Jeremy bemoaned his situation, ducking his head down so that Jean might not see the growing heat on his face at being exposed, "I just think the stripes are cute! But I'm on too thin ice already…"
His attempt at hiding was ruined by Jean's fingers grasping his chin, lifting his face up for further inspection. It was highly demeaning, to be tossed over someone's shoulder like a sack of potatoes and then have his face cradled by an unfairly attractive man, and Jeremy was sure his face was looking beyond sunburnt.
"It could be cute," Jean decided, parroting back the word Jeremy himself had used and then mercifully dropping his chin so that Jeremy could hide the hearts in his eyes in the back of Cat's shirt.
"It could also be awful," Cat chimed in, excitement not having wavered at all, "I still think the frosted tips would have been best, but, I'll work with the canvas given to me.

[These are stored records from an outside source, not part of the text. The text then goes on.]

(** One turn of the loop keeps the invariant: the current sample joins the
    visited instances, the instances it flags join the flagged ones. *)
Lemma scan_body_inv st V F :
  MoreDRLSH.scan_inv col ST N C R0 st V F ->
  DRLSH.iii st < length (DRLSH.All_Indexes st) ->
  exists F',
    MoreDRLSH.scan_inv col ST N C R0 (DRLSH.scan_body N ST st)
      (DRLSH.All_Indexes st !!! DRLSH.iii st :: V) F'.
Proof.
  intros [Hcols Hnd Hwin Hvis Htemp Hcur Hmark Hrem Hflag Hkept Hind Hcov
          Hfm Hgone] Hi.
  pose proof (scan_body_values col N ST st Hcols Hnd Hi
                (col_nonneg _)) as Hbody.
  cbv zeta in Hbody.
  destruct st as [AI B i T R]. cbn [DRLSH.All_Indexes
    DRLSH.Bucket_Index_Decimal_All_Class DRLSH.iii
    DRLSH.Temporal_Removed_Samples DRLSH.Removed_Samples_Index_ALL] in *.
  set (cur := AI !!! i) in *.
  set (RC := List.filter
               (fun y => negb (y =? cur)
                         && MoreDRLSH.redundant ST (col cur) (col y)) AI)
    in *.
  destruct (split_at AI i Hi) as [HAI HD]. fold cur in HAI, HD.
  set (D' := drop (i + 1) AI) in *.
  specialize (Hcur Hi).
  assert (HndD : ~ In cur (take i AI) /\ ~ In cur D'
                 /\ List.NoDup D'
                 /\ forall x, In x (take i AI) -> ~ In x D').
  { rewrite HAI in Hnd. apply NoDup_app_remove_l in Hnd as Hnd2.
    apply NoDup_cons_iff in Hnd2 as [Hc HD'].
    pose proof (NoDup_remove_2 _ _ _ Hnd) as Hc2.
    split; [|split; [exact Hc|split; [exact HD'|]]].
    - intros Hin. apply Hc2. apply in_or_app. now left.
    - intros x Hx HxD.
      apply NoDup_remove_1 in Hnd.
      revert Hnd x Hx HxD. generalize (take i AI) as l.
      induction l as [|a l IH]; intros Hnd x Hx HxD; [contradiction|].
      simpl in Hnd. apply NoDup_cons_iff in Hnd as [Ha Hl].
      destruct Hx as [->|Hx]; [|now apply (IH Hl x)].
      apply Ha. apply in_or_app. now right. }
  destruct HndD as (HcurT & HcurD & HndD' & Hdisj).
  assert (HcurAI : In cur AI).
  { rewrite HAI. apply in_or_app. right. now left. }
  assert (HD'AI : forall x, In x D' -> In x AI).
  { intros x Hx. rewrite HAI. apply in_or_app. right. now right. }
  assert (HcurD0 : In cur (drop i AI)) by (rewrite HD; now left).
  assert (HcurV : ~ In cur V) by (intros Hin; now apply (Hgone cur Hin)).
  assert (HcurF : ~ In cur F).
  { intros Hin. apply Hcur. now apply Hfm. }
  assert (HRC : forall y, In y RC <->
                  In y AI /\ y <> cur
                  /\ MoreDRLSH.redundant ST (col cur) (col y) = true).
  { intros y. unfold RC. rewrite filter_In, andb_true_iff, negb_true_iff,
      Nat.eqb_neq. tauto. }
  assert (HRCD : forall y, In y RC -> In y D').
  { intros y Hy. apply HRC in Hy as (HyAI & Hne & Hred).
    rewrite HAI in HyAI. apply in_app_or in HyAI as [Hy|[Hy|Hy]].
    - exfalso. apply Hcur. apply (Hmark y cur); [now apply Hvis|exact HcurD0|].
      now rewrite redundant_sym.
    - now subst.
    - exact Hy. }
  assert (HRCV : forall y, In y RC -> ~ In y (cur :: V)).
  { intros y Hy [<-|Hin].
    - apply HRC in Hy. tauto.
    - apply (Hgone y Hin). rewrite HD. right. now apply HRCD. }
  assert (Hflag' : forall f, In f (F ++ RC) ->
            In f C /\ ~ In f (cur :: V)
            /\ exists v, In v (cur :: V)
                 /\ MoreDRLSH.redundant ST (col v) (col f) = true).
  { intros f Hf. apply in_app_or in Hf as [Hf|Hf].
    - destruct (Hflag f Hf) as (HfC & HfV & v & Hv & Hred).
      split; [exact HfC|split].
      + intros [<-|Hin]; [now apply HcurF|now apply HfV].
      + exists v. split; [now right|exact Hred].
    - split; [|split; [now apply HRCV|]].
      + apply Hwin. apply HRC in Hf. tauto.
      + exists cur. split; [now left|]. apply HRC in Hf. tauto. }
  assert (Hkept' : forall v, In v (cur :: V) -> In v C).
  { intros v [<-|Hv]; [now apply Hwin|now apply Hkept]. }
  assert (Hind' : forall v1 v2, In v1 (cur :: V) -> In v2 (cur :: V) ->
            v1 <> v2 ->
            MoreDRLSH.redundant ST (col v1) (col v2) = false).
  { intros v1 v2 [<-|H1] [<-|H2] Hne.
    - congruence.
    - apply not_true_iff_false. intros Hred. apply Hcur.
      apply (Hmark v2 cur H2 HcurD0). now rewrite redundant_sym.
    - apply not_true_iff_false. intros Hred. apply Hcur.
      now apply (Hmark v1 cur H1 HcurD0).
    - now apply Hind. }
  assert (Hgone' : forall v, In v (cur :: V) -> ~ In v D').
  { intros v [<-|Hv] Hin; [now apply HcurD|].
    apply (Hgone v Hv). rewrite HD. now right. }
  exists (F ++ RC). rewrite Hbody. clear Hbody.
  destruct (((i + 1 <? length AI)
             && (DRLSH.list_min (T ++ RC) <=? AI !!! (i + 1)))
            || (DRLSH.restart_cap <? i)) eqn:Hcond.
  - (* the scan restarts on what is left of the window *)
    cbv zeta.
    set (keep := fun y => negb (existsb (Nat.eqb y) (T ++ RC))).
    assert (Hfil : drop i (List.filter keep AI)
                   = cur :: List.filter keep D').
    { rewrite HAI at 1. rewrite List.filter_app. simpl.
      assert (Hk : keep cur = true).
      { apply not_existsb_eqb. intros Hin.
        apply in_app_or in Hin as [Hin|Hin]; [now apply Hcur|].
        apply HRC in Hin. tauto. }
      rewrite Hk.
      rewrite (filter_all keep (take i AI)).
      - rewrite drop_app_length'; [reflexivity|].
        rewrite length_take. lia.
      - intros x Hx. apply not_existsb_eqb. intros Hin.
        apply in_app_or in Hin as [Hin|Hin].
        + destruct (Htemp x Hin) as [->|[HxD _]].
          * assert (N + 1 < N + 1); [|lia].
            apply C_bound, Hwin. rewrite HAI. apply in_or_app. now left.
          * rewrite HD in HxD. destruct HxD as [<-|HxD];
              [now apply HcurT|now apply (Hdisj x Hx)].
        + now apply (Hdisj x Hx), HRCD. }
    rewrite Hfil.
    assert (HW : forall x, In x (List.filter keep D') <->
                   In x D' /\ ~ In x (T ++ RC)).
    { intros x. rewrite filter_In. unfold keep.
      now rewrite not_existsb_eqb. }
    constructor; cbn [DRLSH.All_Indexes
      DRLSH.Bucket_Index_Decimal_All_Class DRLSH.iii
      DRLSH.Temporal_Removed_Samples DRLSH.Removed_Samples_Index_ALL].
    + reflexivity.
    + constructor.
      * intros Hin. apply HW in Hin. tauto.
      * now apply List.NoDup_filter.
    + intros x [<-|Hx]; [now apply Hwin|].
      apply Hwin, HD'AI. apply HW in Hx. tauto.
    + intros x Hx. simpl in Hx. destruct Hx as [<-|[]]. now left.
    + intros t [<-|[]]. now left.
    + intros Hlen [Heq|[]].
      assert (Hin : In ((cur :: List.filter keep D') !!! 1)
                       (cur :: List.filter keep D')).
      { apply list_elem_of_In, list_elem_of_lookup. exists 1.
        now apply list_lookup_lookup_total_lt. }
      rewrite <- Heq in Hin.
      assert (N + 1 < N + 1); [|lia]. apply C_bound.
      destruct Hin as [Hin|Hin].
      * rewrite <- Hin. now apply Hwin.
      * apply Hwin, HD'AI. apply HW in Hin. tauto.
    + intros v y Hv Hy Hred. exfalso.
      simpl in Hy. rewrite drop_0 in Hy.
      apply HW in Hy as [HyD HyT]. apply HyT, in_or_app.
      destruct Hv as [<-|Hv].
      * right. apply HRC. split; [now apply HD'AI|split; [|exact Hred]].
        intros ->. now apply HcurD.
      * left. apply (Hmark v y Hv); [|exact Hred].
        rewrite HD. now right.
    + now rewrite Hrem, app_assoc.
    + exact Hflag'.
    + exact Hkept'.
    + exact Hind'.
    + intros x Hx. simpl. rewrite drop_0.
      destruct (Hcov x Hx) as [Hin|[Hin|Hin]].
      * left. now right.
      * right. left. apply in_or_app. now left.
      * rewrite HD in Hin. destruct Hin as [<-|Hin]; [left; now left|].
        destruct (in_dec Nat.eq_dec x (T ++ RC)) as [HT|HT].
        -- right. left. apply in_or_app.
           apply in_app_or in HT as [HT|HT]; [|now right].
           destruct (Htemp x HT) as [->|[_ HF]]; [|now left].
           specialize (C_bound _ Hx). lia.
        -- right. right. apply HW. now split.
    + intros f Hf Hin. exfalso. simpl in Hin. rewrite drop_0 in Hin.
      apply HW in Hin as [HfD HfT]. apply HfT, in_or_app.
      apply in_app_or in Hf as [Hf|Hf]; [left|now right].
      apply (Hfm f Hf). rewrite HD. now right.
    + intros v Hv Hin. simpl in Hin. rewrite drop_0 in Hin.
      apply HW in Hin as [HvD _]. now apply (Hgone' v Hv).
  - (* the scan moves on to the next position *)
    apply orb_false_iff in Hcond as [Hcond _].
    fold D'.
    constructor; cbn [DRLSH.All_Indexes
      DRLSH.Bucket_Index_Decimal_All_Class DRLSH.iii
      DRLSH.Temporal_Removed_Samples DRLSH.Removed_Samples_Index_ALL];
      fold D'.
    + reflexivity.
    + exact Hnd.
    + exact Hwin.
    + intros x Hx. rewrite Nat.add_1_r in Hx.
      rewrite (take_S_r AI i cur) in Hx
        by now apply list_lookup_lookup_total_lt.
      apply in_app_or in Hx as [Hx|[<-|[]]]; [right; now apply Hvis|now left].
    + intros t Ht. apply in_app_or in Ht as [Ht|Ht].
      * destruct (Htemp t Ht) as [->|[HtD HtF]]; [now left|right].
        split; [|apply in_or_app; now left].
        rewrite HD in HtD. destruct HtD as [<-|HtD]; [contradiction|exact HtD].
      * right. split; [now apply HRCD|apply in_or_app; now right].
    + intros Hlen Hin.
      apply andb_false_iff in Hcond as [Hc|Hc].
      * apply Nat.ltb_ge in Hc. lia.
      * apply Nat.leb_gt in Hc.
        pose proof (list_min_le _ _ Hin). lia.
    + intros v y [<-|Hv] Hy Hred.
      * apply in_or_app. right. apply HRC.
        split; [now apply HD'AI|split; [|exact Hred]].
        intros ->. now apply HcurD.
      * apply in_or_app. left. apply (Hmark v y Hv); [|exact Hred].
        rewrite HD. now right.
    + now rewrite Hrem, app_assoc.
    + exact Hflag'.
    + exact Hkept'.
    + exact Hind'.
    + intros x Hx. destruct (Hcov x Hx) as [Hin|[Hin|Hin]].
      * left. now right.
      * right. left. apply in_or_app. now left.
      * rewrite HD in Hin. destruct Hin as [<-|Hin];
          [left; now left|right; now right].
    + intros f Hf Hin. apply in_or_app.
      apply in_app_or in Hf as [Hf|Hf]; [left|now right].
      apply (Hfm f Hf). rewrite HD. now right.
    + exact Hgone'.
Qed.
(** * Koppen-Geiger climate classification: a shallow embedding

    Source: [koppen_classification/classifier.py], class
    [KoppenClassification].

    Numbers.  The program works on numpy arrays of twelve monthly values and
    rounds every sum, product and quotient to binary64.  It is embedded
    twice.

    In exact arithmetic, first: the arrays are [list Q] (every finite float
    and every integer is a rational), [+], [*], [/] are those of [Q], and the
    float literal [0.7] is [7/10].  This embedding carries the properties
    that are about the order of the tests and about comparisons of the
    statistics of one object with each other and with constants: which input
    is refused, which group wins, which letters can follow.

    On binary64 numbers, second (module [F64]): IEEE 754 binary64 with
    rounding to nearest even, and numpy's order of summation.  This embedding
    carries the properties that depend on the value of an arithmetic result:
    the threshold, the quotients in the letters of the groups A, C and D, the
    sums of the seasons.

    Errors.  The constructor raises [ValueError] on arrays that do not hold
    twelve values; numpy itself raises on an empty reduction and on an index
    out of range.  All three are kept, in a small error monad. *)

From Stdlib Require Import String DecimalString QArith Qminmax ZArith List Bool Lia Lqa
  Permutation SpecFloat.
Import ListNotations.

Local Open Scope Q_scope.

(** ** Python values and operators *)

Inductive exn : Type :=
| ValueError (msg : string)
| IndexError (msg : string).

Definition result (A : Type) : Type := (exn + A)%type.

Definition ret {A : Type} (x : A) : result A := inr x.
Definition raise {A : Type} (e : exn) : result A := inl e.
Definition bind {A B : Type} (c : result A) (k : A -> result B) : result B :=
  match c with
  | inl e => inl e
  | inr x => k x
  end.
Definition fmap {A B : Type} (f : A -> B) (c : result A) : result B :=
  bind c (fun x => ret (f x)).

Notation "x <- c ;; k" := (bind c (fun x => k))
  (at level 61, c at next level, right associativity).

(** Comparisons of two numbers, as Python evaluates them: to a [bool]. *)
Definition Qlt_bool (x y : Q) : bool := (Qnum x * QDen y <? Qnum y * QDen x)%Z.

Declare Scope py_scope.
Delimit Scope py_scope with py.
Notation "x <? y" := (Qlt_bool x y) (at level 70, no associativity) : py_scope.
Notation "x >? y" := (Qlt_bool y x) (at level 70, no associativity) : py_scope.
Notation "x <=? y" := (Qle_bool x y) (at level 70, no associativity) : py_scope.
Notation "x >=? y" := (Qle_bool y x) (at level 70, no associativity) : py_scope.
Lemma conv_loop_total s ms : forall dq_data dh_data,
  Forall (match_of RE_CONV s) ms -> Forall values_ok ms ->
  exists res, conv_loop ms dq_data dh_data = Ok res.
Proof.
  induction ms as [|m ms IH]; intros dq_data dh_data HM HV; simpl.
  - eauto.
  - apply Forall_cons in HM as [Hm HM]. apply Forall_cons in HV as [[[v2 E2] [v4 E4]] HV].
    destruct (time_group_ok RE_CONV s m) as (t & -> & _); auto.
    rewrite E2, E4.
    apply RE_CONV_groups in Hm as (? & ? & n3 & ? & n5 & (_ & _ & -> & _ & ->) & _).
    simpl. by apply IH.
Qed.

Lemma conv_loop_values ms : forall dq_data dh_data res,
  conv_loop ms dq_data dh_data = Ok res -> Forall values_ok ms.
Proof.
  induction ms as [|m ms IH]; intros dq_data dh_data res H; simpl in H.
  - constructor.
  - destruct (PyFloat.of_group (group m 1)) as [t|] eqn:E1; [|discriminate].
    destruct (PyFloat.of_group (group m 2)) as [v2|] eqn:E2; [|discriminate].
    destruct (Utf8.decode_group (group m 3)) as [n3|] eqn:E3; [|discriminate].
    destruct (PyFloat.of_group (group m 4)) as [v4|] eqn:E4; [|discriminate].
    destruct (Utf8.decode_group (group m 5)) as [n5|] eqn:E5; [|discriminate].
    simpl in H. constructor; [|by eapply IH].
    split; eauto.
Qed.
(** * Schema block scanner, generator filter and reconstructor

    A shallow embedding of [generator/schema_parser.go]: the line-oriented
    scanner [parseBlocks] / [parseBlockAt], the selection loop of
    [FilterByGenerator] and the serializer [reconstructSchema], followed by
    the properties of the schema specification checked against them.

    Go strings are byte strings; they are modelled by [string] (one [ascii]
    per byte).  Line indices ([int] values bounded by [len(lines)]) are
    [nat]; the brace counter, which can go below zero, is a [Z]. *)

From Stdlib Require Import Strings.String Strings.Ascii Lists.List.
From Stdlib Require Import ZArith.ZArith Bool.Bool Arith.PeanoNat.
From Stdlib Require Import micromega.Lia Sorting.Sorted.
Import ListNotations.
Open Scope string_scope.
Open Scope list_scope.

(* ================================================================= *)
(** ** The part of Go's [strings] package the parser calls *)

Module GoStrings.

Definition code (c : ascii) : nat := nat_of_ascii c.

(** [unicode.IsSpace] on the UTF-8 encoding.  One byte: tab, LF, VT, FF,
    CR and space.  Two bytes: U+0085 and U+00A0.  Three bytes: U+1680,
    U+2000..U+200A, U+2028, U+2029, U+202F, U+205F and U+3000. *)
Definition space1 (c : ascii) : bool :=
  let n := code c in
  (((9 <=? n) && (n <=? 13)) || (n =? 32))%nat.

Definition space2 (c d : ascii) : bool :=
  ((code c =? 0xC2) && ((code d =? 0x85) || (code d =? 0xA0)))%nat.

Definition space3 (c d e : ascii) : bool :=
  let '(a, b, n) := (code c, code d, code e) in
  (((a =? 0xE1) && (b =? 0x9A) && (n =? 0x80))
   || ((a =? 0xE2) && (b =? 0x80)
       && (((0x80 <=? n) && (n <=? 0x8A)) || (n =? 0xA8) || (n =? 0xA9) || (n =? 0xAF)))
   || ((a =? 0xE2) && (b =? 0x81) && (n =? 0x9F))
   || ((a =? 0xE3) && (b =? 0x80) && (n =? 0x80)))%nat.
(** C7: the inbound message [deliver_sm] publishes.  Outside ussd it carries
    the addresses and the text of the PDU, [transport_type] equal to
    [message_type] ("sms" when the key is absent) and empty transport
    metadata.  On ussd, with [session_event] one of "new", "continue" and
    "close", it carries the same fields, the session event NEW, RESUME or
    CLOSE respectively, and [session_info] under that key of the transport
    metadata. *)
Theorem deliver_sm_publishes_inbound (kwargs : deliver_sm_kwargs) (w : SmppTransport) :
  let message_type := default "sms" (dk_message_type kwargs) in
  (message_type ≠ "ussd" →
   ∃ m,
     deliver_sm kwargs w =
       (Ok tt,
        upd w (redis w) (throttled w)
          [log MSG "PUBLISHING INBOUND: %s" [arg_inbound m]; publish_message m]) ∧
     in_message_id m = dk_message_id kwargs ∧
     in_to_addr m = dk_destination_addr kwargs ∧
     in_from_addr m = dk_source_addr kwargs ∧
     in_content m = dk_short_message kwargs ∧
     in_transport_type m = message_type ∧
     in_transport_metadata m = ∅ ∧
     in_session_event m = None) ∧
  (∀ ev se,
     message_type = "ussd" →
     dk_session_event kwargs = Some ev →
     (ev = "new" ∧ se = SESSION_NEW) ∨
     (ev = "continue" ∧ se = SESSION_RESUME) ∨
     (ev = "close" ∧ se = SESSION_CLOSE) →
     ∃ m,
       deliver_sm kwargs w =
         (Ok tt,
          upd w (redis w) (throttled w)
            [log MSG "PUBLISHING INBOUND: %s" [arg_inbound m]; publish_message m]) ∧
       in_message_id m = dk_message_id kwargs ∧
       in_to_addr m = dk_destination_addr kwargs ∧
       in_from_addr m = dk_source_addr kwargs ∧
       in_content m = dk_short_message kwargs ∧
       in_transport_type m = "ussd" ∧
       in_session_event m = Some se ∧
       in_transport_metadata m =
         {[ "session_info" := of_get (dk_session_info kwargs) ]}).
Proof.
  intros message_type. subst message_type. split.
  - intros Hsms. apply String.eqb_neq in Hsms.
    unfold deliver_sm. rewrite Hsms. unfold_monad.
    eexists. rewrite upd_upd. split; [reflexivity|]. cbn. done.
  - intros ev se Hussd Hev Hmap.
    unfold deliver_sm. rewrite Hussd, Hev. cbn [String.eqb Ascii.eqb Bool.eqb].
    unfold_monad.
    assert (Hse : session_events !! ev = Some se)
      by (destruct Hmap as [[-> ->] | [[-> ->] | [-> ->]]]; reflexivity).
    rewrite Hse. cbn -[upd].
    eexists. rewrite upd_upd. split; [reflexivity|]. cbn. done.
Qed.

Besides, we can always bleach it back, right?
"Do you know how hard it is to get black hair dye out?" Jeremy whined, but any fight left in him spiraled down the drain as the echo of Jean saying cute kept bouncing around his skull. It could be cute. By extension, Jeremy could be cute. He feared there were very few things he wouldn't subject himself to if it resulted in Jean calling him cute.
Jean dismissed this last protest with something resembling a laugh, as if at a joke Jeremy had told that the rest of them seemed to miss, "it can be done."